Nicole How

Personal information
- Born: 11 October 1991 (age 33) Selangor, Malaysia
- Nationality: British
- Listed height: 5 ft 6 in (1.68 m)

Career information
- Playing career: 2014–present
- Position: Guard

Career history
- 2014–2016: Sydney Uni Flames

= Nicole How =

Malaysian-born British basketball player

Nicole How (born 11 October 1991) is a Malaysian-born British professional basketball player who played for the Sydney Uni Flames in the Women's National Basketball League.

==Professional career==

===WNBL===
How, growing up playing in New South Wales and in the Waratah League, made her WNBL debut with the Sydney Uni Flames in 2014 alongside the likes of Leilani Mitchell and Katie-Rae Ebzery.
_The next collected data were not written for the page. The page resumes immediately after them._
(* ===== verification/LedgerTable.v ===== *)
(** * Replays over the failed_analysis_tasks table

    [Replay] (failedtask.go) with its ledger calls done by [FailedTasksRepo] (repo.go) against the tables.
    The state records besides the tables which idempotency keys are taken and which messages were queued. *)

From S2P Require Import Gorm Repo FailedTasksRepo.
From S2P Require Import Prelude GoStrings Proc Errors Model GoContext TaskKeys Collation Routing Dispatch Concurrent.
Import Gorm(database, committed, pending, nextId, history, tb_failed, DbE).

Local Open Scope string_scope.
Local Open Scope list_scope.
Local Open Scope Z_scope.

(** The repository method behind a call. *)
Definition ledgerCall (X : Type) (c : AnalysisE X) : option (proc DbE X) :=
  match c in AnalysisE X return option (proc DbE X) with
  | FailedInsert ctx t => Some (FailedTasksRepo.Insert ctx t)
  | FailedLatest ctx => Some (FailedTasksRepo.Latest ctx)
  | FailedFindByID ctx id => Some (FailedTasksRepo.FindByID ctx id)
  | FailedMarkRequeued ctx id => Some (FailedTasksRepo.MarkRequeued ctx id)
  | _ => None
  end.

Record ledger := mkLedger { lg_db : database; lg_keys : gset string; lg_queued : list AnalysisTaskMsg }.

Definition ledgerRows (s : ledger) : list FailedAnalysisTask := tb_failed (committed (lg_db s)).

Section ledger.
Context `{Collation, Sha256}.

Definition serveLedger (X : Type) (c : AnalysisE X) (s : ledger) (x : X) (s' : ledger) : Prop :=
  match ledgerCall X c with
  | Some p => sruns Gorm.gorm p (lg_db s) x (lg_db s') /\ lg_keys s' = lg_keys s /\ lg_queued s' = lg_queued s
  | None => lg_db s' = lg_db s /\
      (match c in AnalysisE X return X -> Prop with
      | RSetNX _ k _ _ => fun x =>
          lg_queued s' = lg_queued s
          /\ match x with
             | Ok true => (k ∉ lg_keys s) /\ lg_keys s' = {[ k ]} ∪ lg_keys s
             | Ok false => (k ∈ lg_keys s) /\ lg_keys s' = lg_keys s
             | Err _ => lg_keys s' = lg_keys s \/ lg_keys s' = {[ k ]} ∪ lg_keys s
             end
      | RDel _ k => fun x =>
          lg_queued s' = lg_queued s
          /\ match x with
             | Ok _ => lg_keys s' = lg_keys s ∖ {[ k ]}
             | Err _ => lg_keys s' = lg_keys s \/ lg_keys s' = lg_keys s ∖ {[ k ]}
             end
      | SenderPublishTask _ msg => fun x =>
          lg_keys s' = lg_keys s
          /\ match x with
             | Ok _ => lg_queued s' = lg_queued s ++ [msg]
             | Err _ => lg_queued s' = lg_queued s \/ lg_queued s' = lg_queued s ++ [msg]
             end
      | _ => fun _ => lg_keys s' = lg_keys s /\ lg_queued s' = lg_queued s
      end) x
  end.

(** *** Queries and updates of a row *)

Lemma byId_failed id (t : FailedAnalysisTask) :
  Gorm.satisfies Gorm.FailedTasks (Gorm.Where "id" (Gorm.VInt id) Gorm.db) t = (ft_ID t =? id).
Proof. unfold Gorm.satisfies. cbn. apply andb_true_r. Qed.

(** No row of this id is FAILED. *)
Definition settled (id : Z) (s : ledger) : Prop :=
  pending (lg_db s) = None /\ forall t, t ∈ ledgerRows s -> ft_ID t = id -> ft_Status t <> "FAILED".

Lemma FindByID_swp ctx id d :
  pending d = None ->
  swp Gorm.gorm (FailedTasksRepo.FindByID ctx id) d (fun x d' => d' = d /\
    forall t, x = Ok (Some t) -> t ∈ tb_failed (committed d) /\ ft_ID t = id).
Proof.
  intros Ho. unfold FailedTasksRepo.FindByID. cbn [swp Gorm.gorm]. rewrite Gorm.view_open by done.
  intros x d' [-> Hx]. split; [done|]. destruct x as [r|e]; cbn [Repo.orNil].
  - destruct Hx as (t & [Hin Hs]%Gorm.elem_of_matching & ->). rewrite byId_failed in Hs.
    intros t' [= <-]. split; [exact Hin|by apply Z.eqb_eq].
  - intros t. by destruct (IsSentinel e ErrRecordNotFound).
Qed.

Definition requeued (now : Z) (t : FailedAnalysisTask) : FailedAnalysisTask :=
  mkFailedTask (ft_ID t) (ft_MediaID t) (ft_Action t) (ft_Mode t) (ft_ContentHash t) (ft_UserGoal t) (ft_AttemptCount t)
    (ft_ErrorType t) (ft_ErrorMessage t) "REQUEUED" (ft_CreatedAt t) now.

Lemma assign_requeued now (t : FailedAnalysisTask) :
  Gorm.assign Gorm.FailedTasks [("status", Gorm.VStr "REQUEUED"); ("updated_at", Gorm.VTime now)] t = requeued now t.
Proof. by destruct t as [? ? ? ? ? ? ? ? [?|] ? ? ?]. Qed.

(** [MarkRequeued] rewrites the rows of this id, and when it reports success says how many it changed. *)
Lemma MarkRequeued_swp ctx id d :
  pending d = None ->
  swp Gorm.gorm (FailedTasksRepo.MarkRequeued ctx id) d (fun x d' => pending d' = None /\ exists now,
    let l' := (fun t => if ft_ID t =? id then requeued now t else t) <$> tb_failed (committed d) in
    match x with
    | Ok _ => tb_failed (committed d') = l'
    | Err _ => tb_failed (committed d') = tb_failed (committed d) \/ tb_failed (committed d') = l'
    end).
Proof.
  intros Ho. unfold FailedTasksRepo.MarkRequeued, call. cbn [swp Gorm.gorm]. intros now d1 [_ ->] x d2.
  rewrite Gorm.view_open by done. cbn [committed].
  assert (Gorm.updated Gorm.FailedTasks (Gorm.Where "id" (Gorm.VInt id) Gorm.db)
    [("status", Gorm.VStr "REQUEUED"); ("updated_at", Gorm.VTime now)] (Gorm.rows Gorm.FailedTasks (committed d))
    = (fun t => if ft_ID t =? id then requeued now t else t) <$> tb_failed (committed d)) as ->.
  { unfold Gorm.updated. apply list_fmap_ext. intros _ t _. rewrite byId_failed, assign_requeued. done. }
  rewrite Gorm.write_open by done. unfold Gorm.changes. destruct x as [n|e].
  - intros [_ ->]. split; [done|]. by exists now.
  - intros [_ Hd]. rewrite !elem_of_cons, elem_of_nil in Hd. destruct Hd as [->|[->|[->|[]]]];
      (split; [done|]; exists now; [by left|by right|by left]) || (split; [done|]; exists now; auto).
Qed.

(** *** Replaying *)

Lemma requeue_settles id now (l : list FailedAnalysisTask) t :
  t ∈ (fun t => if ft_ID t =? id then requeued now t else t) <$> l -> ft_ID t = id -> ft_Status t <> "FAILED".
Proof.
  intros (t0 & -> & _)%list_elem_of_fmap. destruct (Z.eqb_spec (ft_ID t0) id) as [_|Hne]; [done|]. intros E. by destruct Hne.
Qed.

(** A row that is not FAILED is left alone, and nothing is queued for it. *)
Lemma Replay_settled ctx id s :
  settled id s -> swp serveLedger (Replay ctx id) s (fun r s' => settled id s' /\ lg_queued s' = lg_queued s /\ r <> Ok tt).
Proof.
  intros Hs. pose proof Hs as [Ho Hst]. unfold Replay, bind_ok, call. cbn [bind swp].
  intros x s' [Hr [Hk Hq]]. apply (swp_sruns _ _ _ _ _ _ (FindByID_swp ctx id _ Ho)) in Hr as [Hdb Hx].
  assert (settled id s') as Hs' by (unfold settled, ledgerRows; by rewrite Hdb).
  destruct x as [[t|]|e]; [|by split_and!..]. destruct (Hx t eq_refl) as [Hin Hid].
  destruct (String.eqb_spec (ft_Status t) "FAILED") as [E|_]; [by apply Hst in E|]. by split_and!.
Qed.

Lemma Replay_swp ctx id s :
  pending (lg_db s) = None ->
  swp serveLedger (Replay ctx id) s (fun r s' =>
    r = Ok tt -> settled id s' /\ exists msg, lg_queued s' = lg_queued s ++ [msg]).
Proof.
  intros Ho. unfold Replay, bind_ok, call. cbn [bind swp].
  intros x s1 [Hr [_ Hq1]]. apply (swp_sruns _ _ _ _ _ _ (FindByID_swp ctx id _ Ho)) in Hr as [Hdb1 Hx].
  destruct x as [[t|]|e]; [|done..]. destruct (negb _); [done|]. destruct (isPlaceholderRecord t); [done|].
  destruct (GoalDigest _ _) as [digest|e]; [|done]. cbn [bind swp].
  intros b s2 [Hdb2 [Hq2 _]]. destruct b as [[|]|e]; [|done..]. cbn [negb swp].
  intros u s3 [Hdb3 [_ Hq3]]. destruct u as [u|e]; [|by cbn [swp]; intros]. cbn [bind swp].
  intros n s4 [Hr [_ Hq4]]. assert (pending (lg_db s3) = None) as Ho3 by congruence.
  apply (swp_sruns _ _ _ _ _ _ (MarkRequeued_swp ctx id _ Ho3)) in Hr as [Ho4 [now Hl]].
  destruct n as [n|e]; [|done]. destruct (n =? 1); [|done]. cbn [negb swp]. intros v s5 [Hdb5 [_ Hq5]] _. split.
  - split; [congruence|]. unfold ledgerRows. rewrite Hdb5. cbv zeta in Hl. rewrite Hl. intros t'. apply requeue_settles.
  - eexists. by rewrite Hq5, Hq4, Hq3, Hq2, Hq1.
Qed.

(** Replays one after the other, whatever each of them reports. *)
Fixpoint replays (l : list (Context * Z)) : proc AnalysisE unit :=
  match l with [] => Ret tt | (ctx, id) :: l => bind (Replay ctx id) (fun _ => replays l) end.

(** C11. A row is replayed once. Over the table, with Redis, Kafka and MySQL failing as they like: when a replay
    reports success it has queued one message and its row is no longer FAILED, and however often the same
    row is replayed after that, by anyone, nothing more is queued for it. *)
Theorem replayed_once (ctx : Context) (id : Z) (s : ledger) (again : list (Context * Z)) :
  pending (lg_db s) = None -> Forall (fun ci => ci.2 = id) again ->
  swp serveLedger (Replay ctx id) s (fun r s' => r = Ok tt ->
    (forall t, t ∈ ledgerRows s' -> ft_ID t = id -> ft_Status t <> "FAILED")
    /\ (exists msg, lg_queued s' = lg_queued s ++ [msg])
    /\ swp serveLedger (replays again) s' (fun _ s'' => lg_queued s'' = lg_queued s')).
Proof.
  intros Ho Hids. eapply swp_mono; [by apply Replay_swp|]. intros r s1 Hr Hok. destruct (Hr Hok) as [Hset Hmsg].
  split; [apply Hset|]. split; [done|]. clear r Hr Hok Hmsg. revert s1 Hset.
  induction Hids as [|[ctx' id'] l Hid _ IH]; intros s1 Hset; [done|]. cbn in Hid. subst id'. cbn [replays].
  apply swp_bind. eapply swp_mono; [by apply Replay_settled|]. intros r s2 (Hset2 & Hq & _).
  eapply swp_mono; [by apply IH|]. cbv beta. intros _ s3 ->. done.
Qed.

End ledger.

(** ** Two administrators *)

#[local] Existing Instance caseFolding.
#[local] Instance plainText : Sha256 := fun v => v.

Definition failedRow : FailedAnalysisTask :=
  mkFailedTask 1 7 ActionStart ModeGeneral "unknown" "notes" 3 "INTERNAL" None "FAILED" 0 0.

Definition ledgerTables (t : FailedAnalysisTask) : Gorm.tables := Gorm.mkTables [] [] [t] [].

Definition ledgerWith (t : FailedAnalysisTask) (now : Z) (h : list Gorm.tables) keys queued : ledger :=
  mkLedger (Gorm.mkDatabase (ledgerTables t) None (fun _ => 2) now h) keys queued.

Definition oneFailed : ledger := ledgerWith failedRow 0 [ledgerTables failedRow] ∅ [].

(** The consumer finishes the task: its idempotency key is given back. *)
Definition taskDone (s s' : ledger) : Prop :=
  lg_db s' = lg_db s /\ lg_queued s' = lg_queued s /\ exists k, lg_keys s' = lg_keys s ∖ {[ k ]}.

Definition replaying (p : proc AnalysisE unit) : Prop := exists ctx id, p = bind (Replay ctx id) (fun _ => Ret tt).

Lemma reads_failedRow ctx : serveLedger _ (FailedFindByID ctx 1) oneFailed (Ok (Some failedRow)) oneFailed.
Proof.
  split; [|done]. eapply (sruns_do _ _ _ _ _ (Ok failedRow)); [|constructor]. split; [done|].
  exists failedRow. split; [apply list_elem_of_here|done].
Qed.

Lemma marks ctx t now now' h keys queued :
  now < now' -> ft_UpdatedAt t = now -> ft_ID t = 1 ->
  serveLedger _ (FailedMarkRequeued ctx 1) (ledgerWith t now h keys queued) (Ok 1)
    (ledgerWith (requeued now' t) now' (ledgerTables (requeued now' t) :: h) keys queued).
Proof.
  intros Hn Hu Hid. split; [|done].
  eapply (sruns_do _ _ _ _ _ now'); [split; [cbn; lia|reflexivity]|]. eapply (sruns_do _ _ _ _ _ (Ok 1)); [|constructor].
  cbn [Gorm.gorm Gorm.changes]. unfold Gorm.affected, Gorm.updated. cbn [Gorm.view default pending Gorm.rows tb_failed committed ledgerWith lg_db ledgerTables List.filter fmap list_fmap].
  rewrite byId_failed, assign_requeued, Hid. cbn [Z.eqb Pos.eqb andb].
  rewrite bool_decide_eq_false_2 by (intros E; apply (f_equal ft_UpdatedAt) in E; cbn in E; lia). done.
Qed.

(** Two replays that overlap can queue the task twice: both read the row while it is FAILED, one is held up
    until the task of the other was queued, marked and completed; the update does not look at the status, so
    the second replay succeeds as well. *)
Theorem overlapping_replays :
  exists y, rtc (sys_step (fun _ => serveLedger) taskDone replaying) (mkSystem oneFailed []) y
    /\ lg_queued (sys_state y) = [replayMsg failedRow; replayMsg failedRow]
    /\ sys_threads y = [Ret tt; Ret tt].
Proof.
  set (key := Active (NormalizeContentHash 7 "unknown") "notes").
  set (p := bind (Replay Background 1) (fun _ => Ret tt : proc AnalysisE unit)).
  assert (replaying p) as Hp by (by exists Background, 1).
  set (h0 := [ledgerTables failedRow]). set (t1 := requeued 5 failedRow). set (t2 := requeued 6 failedRow).
  set (h1 := ledgerTables t1 :: h0). set (h2 := ledgerTables t2 :: h1).
  set (m := replayMsg failedRow).
  eexists. split; [|split].
  - eapply rtc_l; [apply (sys_spawn _ _ _ _ _ p Hp)|]. eapply rtc_l; [apply (sys_spawn _ _ _ _ _ p Hp)|]. cbn [app].
    eapply rtc_l; [eapply (sys_call _ _ _ _ _ 0 _ _ _ (Ok (Some failedRow)) oneFailed); [reflexivity|by apply reads_failedRow]|]. cbn [insert list_insert].
    eapply rtc_l; [eapply (sys_call _ _ _ _ _ 1 _ _ _ (Ok (Some failedRow)) oneFailed); [reflexivity|by apply reads_failedRow]|]. cbn [insert list_insert].
    eapply rtc_l; [eapply (sys_call _ _ _ _ _ 0 _ _ _ (Ok true) (ledgerWith failedRow 0 h0 {[ key ]} [])); [reflexivity|]|].
    { split; [done|]. split; [done|]. split; [apply not_elem_of_empty|]. cbn. set_solver. }
    eapply rtc_l; [eapply (sys_call _ _ _ _ _ 0 _ _ _ (Ok tt) (ledgerWith failedRow 0 h0 {[ key ]} [m])); [reflexivity|]|].
    { by split_and!. }
    eapply rtc_l; [eapply (sys_call _ _ _ _ _ 0 _ _ _ (Ok 1) (ledgerWith t1 5 h1 {[ key ]} [m])); [reflexivity|]|].
    { exact (marks _ failedRow 0 5 _ _ _ ltac:(lia) eq_refl eq_refl). }
    eapply rtc_l; [eapply (sys_call _ _ _ _ _ 0 _ _ _ (Ok tt) (ledgerWith t1 5 h1 {[ key ]} [m])); [reflexivity|by split_and!]|].
    eapply rtc_l; [apply sys_env with (s' := ledgerWith t1 5 h1 ∅ [m])|].
    { split; [done|]. split; [done|]. exists key. cbn. set_solver. }
    eapply rtc_l; [eapply (sys_call _ _ _ _ _ 1 _ _ _ (Ok true) (ledgerWith t1 5 h1 {[ key ]} [m])); [reflexivity|]|].
    { split; [done|]. split; [done|]. split; [apply not_elem_of_empty|]. cbn. set_solver. }
    eapply rtc_l; [eapply (sys_call _ _ _ _ _ 1 _ _ _ (Ok tt) (ledgerWith t1 5 h1 {[ key ]} [m; m])); [reflexivity|]|].
    { by split_and!. }
    eapply rtc_l; [eapply (sys_call _ _ _ _ _ 1 _ _ _ (Ok 1) (ledgerWith t2 6 h2 {[ key ]} [m; m])); [reflexivity|]|].
    { exact (marks _ t1 5 6 _ _ _ ltac:(lia) eq_refl eq_refl). }
    eapply rtc_l; [eapply (sys_call _ _ _ _ _ 1 _ _ _ (Ok tt) (ledgerWith t2 6 h2 {[ key ]} [m; m])); [reflexivity|by split_and!]|].
    apply rtc_refl.
  - done.
  - done.
Qed.

Lemma replayed_once_witness :
  pending (lg_db oneFailed) = None
  /\ swp serveLedger (Replay Background 1) oneFailed (fun r s' => r = Ok tt ->
       swp serveLedger (replays [(Background, 1); (RequestContext, 1)]) s' (fun _ s'' => lg_queued s'' = lg_queued s')).
Proof.
  split; [reflexivity|].
  eapply swp_mono; [apply (replayed_once Background 1 oneFailed [(Background, 1); (RequestContext, 1)] eq_refl)|].
  - repeat constructor.
  - intros r s' Hr E. apply Hr, E.
Defined.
She was then re-signed for the 2015–16 season.

===National team===
How pledged her allegiance to Great Britain and made her international debut in 2014 in the EuroBasket qualifying tournament. She would then go on to represent at EuroBasket Women 2015.

==Personal life==
How was born in Selangor, Malaysia to her British mother and Malaysian father. At age nine, she and her family moved to Sydney, Australia and How soon began basketball. Due to her ancestry, she was eligible and has chosen to, represent Great Britain internationally.